There ought, of course, to be no such hierarchy, as there ought to be no poverty, or no war. If a thing is good, as Flaubert wrote, it is good; be it a novel or a five-hundred-word article on a football match. All good writing—whatever form it appears in—deserves respect, but respect isn’t a coin you gain by robbing someone else. Mordue’s argument merely turns the snobbery he rightly resents upside down: fiction bad, non-fiction good.

  Mordue talks of the sales success of non-fiction. But the picture here is complex. When publishers say non-fiction is booming, they more often than not mean the likes of The Liver Cleansing Diet or The Guinness Book of Records. There is little new in this. Jacqueline Kent, in her biography of the doyen of Australian editors, Beatrice Davis, notes that one of the most successful titles for Angus & Robertson during the 1950s was Sheep Management and Diseases.

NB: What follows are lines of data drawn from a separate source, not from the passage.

(* ===== verification/Validation.v ===== *)
(** * Names and durations (src/types/validate.go)

    The three patterns as expressions of [GoRegexp], the three validators, and
    what they accept in terms of the parts of a name. *)

From S2P Require Import Prelude GoStrings GoRegexp.

(** ** Patterns *)

Definition inRange (lo hi c : ascii) : bool :=
  ((nat_of_ascii lo <=? nat_of_ascii c)%nat && (nat_of_ascii c <=? nat_of_ascii hi)%nat)%bool.

(** [a-z0-9] *)
Definition alphanumeric (c : ascii) : bool := inRange "a" "z" c || inRange "0" "9" c.
Definition hyphen : ascii := "-".
(** [a-z0-9-] *)
Definition alphanumericOrHyphen (c : ascii) : bool := alphanumeric c || bool_decide (c = hyphen).

(** [a-z0-9]([a-z0-9-]{0,n}[a-z0-9])? *)
Definition labelPattern (n : nat) : regex :=
  Seq (Byte alphanumeric) (Opt (Seq (UpTo n (Byte alphanumericOrHyphen)) (Byte alphanumeric))).

Definition isDot (c : ascii) : bool := bool_decide (c = "."%char).
Definition isDotOrSlash (c : ascii) : bool := bool_decide (c = "."%char) || bool_decide (c = "/"%char).

Definition validResourceNamePattern : regex := labelPattern 251.
Definition validNodeIDPattern : regex := Seq (labelPattern 61) (Star (Seq (Byte isDot) (labelPattern 61))).
Definition validSecretNamePattern : regex := Seq (labelPattern 251) (Star (Seq (Byte isDotOrSlash) (labelPattern 251))).

Definition MaxResourceNameLength : nat := 253.

(** ** Validators *)

Inductive NameError := NameEmpty | NameTooLong | NameTraversal | NameInvalid.

#[export] Instance NameError_eq_dec : EqDecision NameError.
Proof. solve_decision. Defined.

Definition ValidateResourceName (resourceName : string) : option NameError :=
  if decide (resourceName = "") then Some NameEmpty
  else if (MaxResourceNameLength <? String.length resourceName)%nat then Some NameTooLong
  else if negb (MatchString validResourceNamePattern resourceName) then Some NameInvalid
  else None.

Definition ValidateNodeID (nodeID : string) : option NameError :=
  if decide (nodeID = "") then Some NameEmpty
  else if (MaxResourceNameLength <? String.length nodeID)%nat then Some NameTooLong
  else if negb (MatchString validNodeIDPattern nodeID) then Some NameInvalid
  else None.

Definition ValidateSecretName (secretName : string) : option NameError :=
  if decide (secretName = "") then Some NameEmpty
  else if (MaxResourceNameLength <? String.length secretName)%nat then Some NameTooLong
  else if Contains secretName ".." then Some NameTraversal
  else if negb (MatchString validSecretNamePattern secretName) then Some NameInvalid
  else None.

(** An unparsable number is what [Atoi] returns with its error. *)
Definition ParseDurationSeconds (durationString : string) : Z :=
  let durationString := TrimSpace durationString in
  if HasSuffix durationString "s" then fst (Atoi (TrimSuffix durationString "s"))
  else if HasSuffix durationString "m" then (fst (Atoi (TrimSuffix durationString "m")) *! 60)%go
  else fst (Atoi durationString).

(** ** Labels *)

(** What a name or a part of one looks like. *)
Record valid_label (n : nat) (s : string) : Prop := {
  label_nonempty : s ≠ "";
  label_length : String.length s ≤ n;
  label_bytes : allBytes alphanumericOrHyphen s = true;
  label_no_prefix : HasPrefix s "-" = false;
  label_no_suffix : HasSuffix s "-" = false
}.

Lemma str_last s : s = "" ∨ ∃ r c, s = r +:+ String c "".
Proof.
  induction s as [|d s [->|(r & c & ->)]]; [by left|right; by exists "", d|right]. exists (String d r), c. by rewrite str_app_cons.
Qed.

Lemma alphanumeric_hyphen c : alphanumeric c = true ↔ alphanumericOrHyphen c = true ∧ c ≠ hyphen.
Proof.
  unfold alphanumericOrHyphen. destruct (decide (c = hyphen)) as [->|Hc].
  - rewrite bool_decide_true by done. split; [vm_compute; done|tauto].
  - rewrite bool_decide_false, orb_false_r by done. tauto.
Qed.

Lemma HasPrefix_hyphen c s : HasPrefix (String c s) "-" = bool_decide (c = hyphen).
Proof.
  apply eq_bool_prop_intro. rewrite bool_decide_spec, Is_true_true, HasPrefix_spec. split.
  - intros [r E]. rewrite str_app_cons in E. by simplify_eq.
  - intros ->. by exists s.
Qed.

Lemma HasSuffix_hyphen s c : HasSuffix (s +:+ String c "") "-" = bool_decide (c = hyphen).
Proof.
  apply eq_bool_prop_intro. rewrite bool_decide_spec, Is_true_true, HasSuffix_spec. split.
  - intros [r E]. assert (Hinj : ∀ r s, s +:+ String c "" = r +:+ "-" → c = hyphen); [|by eapply Hinj].
    clear. intros r. induction r as [|d r IH]; intros s E.
    + destruct s as [|e s]; [by simplify_eq/=|]. destruct s; simplify_eq/=.
    + destruct s as [|e s]; [destruct r; simplify_eq/=|]. rewrite !str_app_cons in E. simplify_eq. by eapply IH.
  - intros ->. by exists s.
Qed.

Lemma matches_labelPattern n s : matches (labelPattern n) s ↔ valid_label (S (S n)) s.
Proof.
  unfold labelPattern, Opt. rewrite matches_Seq. split.
  - intros (a & b & -> & (c & -> & Hc)%matches_Byte & Hb). rewrite str_app_cons, str_app_nil_l. apply alphanumeric_hyphen in Hc as [Hc1 Hc2].
    apply matches_Alt in Hb as [->%matches_Empty|(m & l & -> & (Hml & Hm)%matches_UpTo & (d & -> & Hd)%matches_Byte)%matches_Seq].
    + split; [done|simpl; lia|simpl; by rewrite Hc1|rewrite HasPrefix_hyphen; by apply bool_decide_false|].
      rewrite <-(str_app_nil_l (String c "")), HasSuffix_hyphen. by apply bool_decide_false.
    + apply alphanumeric_hyphen in Hd as [Hd1 Hd2]. split; [done| | |rewrite HasPrefix_hyphen; by apply bool_decide_false|].
      * simpl. rewrite str_length_app. simpl. lia.
      * simpl. by rewrite Hc1, allBytes_app, Hm; simpl; rewrite Hd1.
      * rewrite <-str_app_cons, HasSuffix_hyphen. by apply bool_decide_false.
  - intros [Hne Hlen Hall Hpre Hsuf]. destruct s as [|c s]; [done|]. simpl in Hall, Hlen. apply andb_true_iff in Hall as [Hc Hall].
    rewrite HasPrefix_hyphen in Hpre. apply bool_decide_eq_false in Hpre.
    exists (String c ""), s. split_and!; [done|constructor; by apply alphanumeric_hyphen|]. apply matches_Alt.
    destruct (str_last s) as [->|(r & d & ->)]; [left; constructor|right]. rewrite <-str_app_cons, HasSuffix_hyphen in Hsuf.
    apply bool_decide_eq_false in Hsuf. rewrite allBytes_app in Hall. apply andb_true_iff in Hall as [Hr Hd]. simpl in Hd. rewrite andb_true_r in Hd.
    rewrite str_length_app in Hlen. simpl in Hlen. constructor; [apply matches_UpTo; split; [lia|done]|constructor; by apply alphanumeric_hyphen].
Qed.

(** ** Names made of labels *)

(** The parts of a text between separators. *)
Fixpoint partsOf (sep : ascii → bool) (s : string) : list string :=
  match s with
  | "" => [""]
  | String c s' =>
      if sep c then "" :: partsOf sep s'
      else match partsOf sep s' with part :: rest => String c part :: rest | [] => [String c ""] end
  end.

Lemma partsOf_free sep a : allBytes (negb ∘ sep) a = true → partsOf sep a = [a].
Proof. induction a as [|c a IH]; simpl; [done|]. rewrite andb_true_iff, negb_true_iff. intros [-> Ha]. by rewrite IH. Qed.

Lemma partsOf_app sep a c b :
  allBytes (negb ∘ sep) a = true → sep c = true → partsOf sep (a +:+ String c b) = a :: partsOf sep b.
Proof.
  intros Ha Hc. induction a as [|d a IH]; [rewrite str_app_nil_l; simpl; by rewrite Hc|]. rewrite str_app_cons. simpl in *.
  rewrite andb_true_iff, negb_true_iff in Ha. destruct Ha as [-> Ha]. by rewrite IH.
Qed.

Lemma partsOf_cases sep s :
  (allBytes (negb ∘ sep) s = true) ∨ ∃ a c b, s = a +:+ String c b ∧ allBytes (negb ∘ sep) a = true ∧ sep c = true.
Proof.
  induction s as [|c s IH]; [by left|]. simpl. destruct (sep c) eqn:Ec; [right; by exists "", c, s|].
  destruct IH as [IH|(a & d & b & -> & Ha & Hd)]; [by left|right]. exists (String c a), d, b. rewrite str_app_cons. simpl. by rewrite Ec.
Qed.

(** [l(sep l)*] matches exactly the texts whose parts all match [l]. *)
Lemma matches_separated l sep s :
  (∀ x, matches l x → allBytes (negb ∘ sep) x = true) →
  matches (Seq l (Star (Seq (Byte sep) l))) s ↔ Forall (matches l) (partsOf sep s).
Proof.
  intros Hfree. rewrite matches_Seq. split.
  - intros (a & b & -> & Ha & Hb). revert a Ha. remember (Star (Seq (Byte sep) l)) as q eqn:Eq.
    induction Hb as [| | | | |r|r x y Hx _ _ IHy]; intros prefix Ha; simplify_eq.
    + rewrite str_app_nil_r, partsOf_free by (by apply Hfree). by constructor.
    + apply matches_Seq in Hx as (d & x' & -> & (c & -> & Hc)%matches_Byte & Hx').
      rewrite str_app_cons, str_app_nil_l, str_app_cons, partsOf_app by (done || by apply Hfree). constructor; [done|]. by apply IHy.
  - remember (String.length s) as n eqn:En. revert s En. induction (lt_wf n) as [n _ IH]. intros s -> Hs.
    destruct (partsOf_cases sep s) as [Hf|(a & c & b & -> & Ha & Hc)].
    + rewrite partsOf_free in Hs by done. apply Forall_cons in Hs as [Hs _]. exists s, "". rewrite str_app_nil_r. split_and!; [done|done|constructor].
    + rewrite partsOf_app in Hs by done. apply Forall_cons in Hs as [Hma Hs].
      destruct (IH (String.length b)) with b as (x & y & -> & Hx & Hy); [rewrite str_length_app; simpl; lia|done|done|].
      exists a, (String c (x +:+ y)). split_and!; [done|done|]. rewrite <-str_app_cons. apply matches_more; [|done].
      rewrite <-(str_app_nil_l x), <-str_app_cons. constructor; [by constructor|done].
Qed.

Lemma allBytes_weaken p q s : (∀ c, p c = true → q c = true) → allBytes p s = true → allBytes q s = true.
Proof. intros H. induction s as [|c s IH]; simpl; [done|]. rewrite !andb_true_iff. naive_solver. Qed.

Lemma alphanumeric_separator c : alphanumericOrHyphen c = true → isDotOrSlash c = false.
Proof.
  intros Hc. apply orb_false_iff. split; apply bool_decide_false; intros ->; vm_compute in Hc; discriminate.
Qed.

Lemma label_free n s : matches (labelPattern n) s → allBytes (negb ∘ isDotOrSlash) s = true.
Proof.
  intros H%matches_labelPattern. eapply allBytes_weaken; [|exact (label_bytes _ _ H)]. intros c Hc. simpl. by rewrite alphanumeric_separator.
Qed.

Lemma label_dot_free n s : matches (labelPattern n) s → allBytes (negb ∘ isDot) s = true.
Proof.
  intros H%label_free. eapply allBytes_weaken; [|exact H]. intros c. simpl. unfold isDotOrSlash. rewrite negb_orb, andb_true_iff. tauto.
Qed.

Lemma Forall_labels n l : Forall (matches (labelPattern n)) l ↔ Forall (valid_label (S (S n))) l.
Proof. apply Forall_iff. intros x. apply matches_labelPattern. Qed.

Lemma partsOf_split sep a c b : sep c = true → partsOf sep (a +:+ String c b) = partsOf sep a ++ partsOf sep b.
Proof.
  intros Hc. induction a as [|d a IH]; [rewrite str_app_nil_l; simpl; by rewrite Hc|]. rewrite str_app_cons. simpl. rewrite IH.
  destruct (sep d); [done|]. by destruct (partsOf sep a) eqn:E; [destruct a; simpl in E; repeat case_match|].
Qed.

(** Labels between separators rule out two dots in a row. *)
Lemma no_traversal n s : Forall (valid_label n) (partsOf isDotOrSlash s) → Contains s ".." = false.
Proof.
  intros H. apply not_true_is_false. intros (a & b & ->)%Contains_spec. rewrite str_app_cons, str_app_cons, str_app_nil_l in H.
  rewrite partsOf_split in H by done. apply Forall_app in H as [_ H]. simpl in H. apply Forall_cons in H as [[H _] _]. done.
Qed.

Lemma empty_no_label n sep s : Forall (valid_label n) (partsOf sep s) → s ≠ "".
Proof. intros H ->. simpl in H. apply Forall_cons in H as [[H _] _]. done. Qed.

(** What the validators accept: a resource name is a label of at most 253 bytes
    (lower-case letters, digits and hyphens, not at its ends); a node ID is at
    most 253 bytes of labels of at most 63 with dots between them; a secret name
    is at most 253 bytes of labels with dots or slashes between them. In
    particular the pattern of secret names leaves nothing for the check of ".."
    to refuse. *)
Theorem names_validated s :
  (ValidateResourceName s = None ↔ valid_label 253 s) ∧
  (ValidateNodeID s = None ↔ String.length s ≤ 253 ∧ Forall (valid_label 63) (partsOf isDot s)) ∧
  (ValidateSecretName s = None ↔ String.length s ≤ 253 ∧ Forall (valid_label 253) (partsOf isDotOrSlash s)) ∧
  (MatchString validSecretNamePattern s = true → ValidateSecretName s ≠ Some NameTraversal).
Proof.
  assert (Hlen : (MaxResourceNameLength <? String.length s)%nat = false ↔ String.length s ≤ 253) by (rewrite Nat.ltb_ge; done).
  assert (Hm : ∀ r, negb (MatchString r s) = false ↔ matches r s) by (intros r; rewrite negb_false_iff; apply MatchString_spec).
  assert (Hr : matches validResourceNamePattern s ↔ valid_label 253 s) by apply matches_labelPattern.
  assert (Hn : matches validNodeIDPattern s ↔ Forall (valid_label 63) (partsOf isDot s)).
  { rewrite <-Forall_labels. apply matches_separated. intros x. apply label_dot_free. }
  assert (Hs : matches validSecretNamePattern s ↔ Forall (valid_label 253) (partsOf isDotOrSlash s)).
  { rewrite <-Forall_labels. apply matches_separated. intros x. apply label_free. }
  rewrite <-(Hm validResourceNamePattern) in Hr. rewrite <-(Hm validNodeIDPattern) in Hn. rewrite <-(Hm validSecretNamePattern) in Hs.
  pose proof (empty_no_label 63 isDot s) as He1. pose proof (empty_no_label 253 isDotOrSlash s) as He2. pose proof (no_traversal 253 s) as Ht.
  split_and!.
  - unfold ValidateResourceName. split.
    + case_decide; [done|]. destruct (Nat.ltb_spec MaxResourceNameLength (String.length s)); [done|]. case_match; [done|]. intros _. by apply Hr.
    + intros Hv. rewrite decide_False by apply (label_nonempty _ _ Hv). rewrite (proj2 Hlen), (proj2 Hr Hv) by apply (label_length _ _ Hv). done.
  - unfold ValidateNodeID. split.
    + case_decide; [done|]. case_match eqn:E; [done|]. case_match; [done|]. intros _. split; [by apply Hlen|by apply Hn].
    + intros [Hl Hv]. rewrite decide_False by (by apply He1). by rewrite (proj2 Hlen), (proj2 Hn).
  - unfold ValidateSecretName. split.
    + case_decide; [done|]. case_match eqn:E; [done|]. case_match; [done|]. case_match; [done|]. intros _. split; [by apply Hlen|by apply Hs].
    + intros [Hl Hv]. rewrite decide_False by (by apply He2). by rewrite (proj2 Hlen), (Ht Hv), (proj2 Hs).
  - intros Hv. apply negb_false_iff, Hs, Ht in Hv. unfold ValidateSecretName. rewrite Hv. by repeat case_match.
Qed.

  None of the literary non-fiction books Mordue cites as great successes have sales anywhere near those of our major novels. In the last three years, when Mordue would have Australian fiction dead, we have seen the phenomenon of the two most successful literary novels in Australian history, Tim Winton’s Dirt Music and Peter Carey’s True History of the Kelly Gang, both selling in excess of 200,000 copies. These would be remarkable figures for literary novels in Britain, the USA or Germany, which though the largest book markets in the world, sell far fewer literary novels per capita than Australia.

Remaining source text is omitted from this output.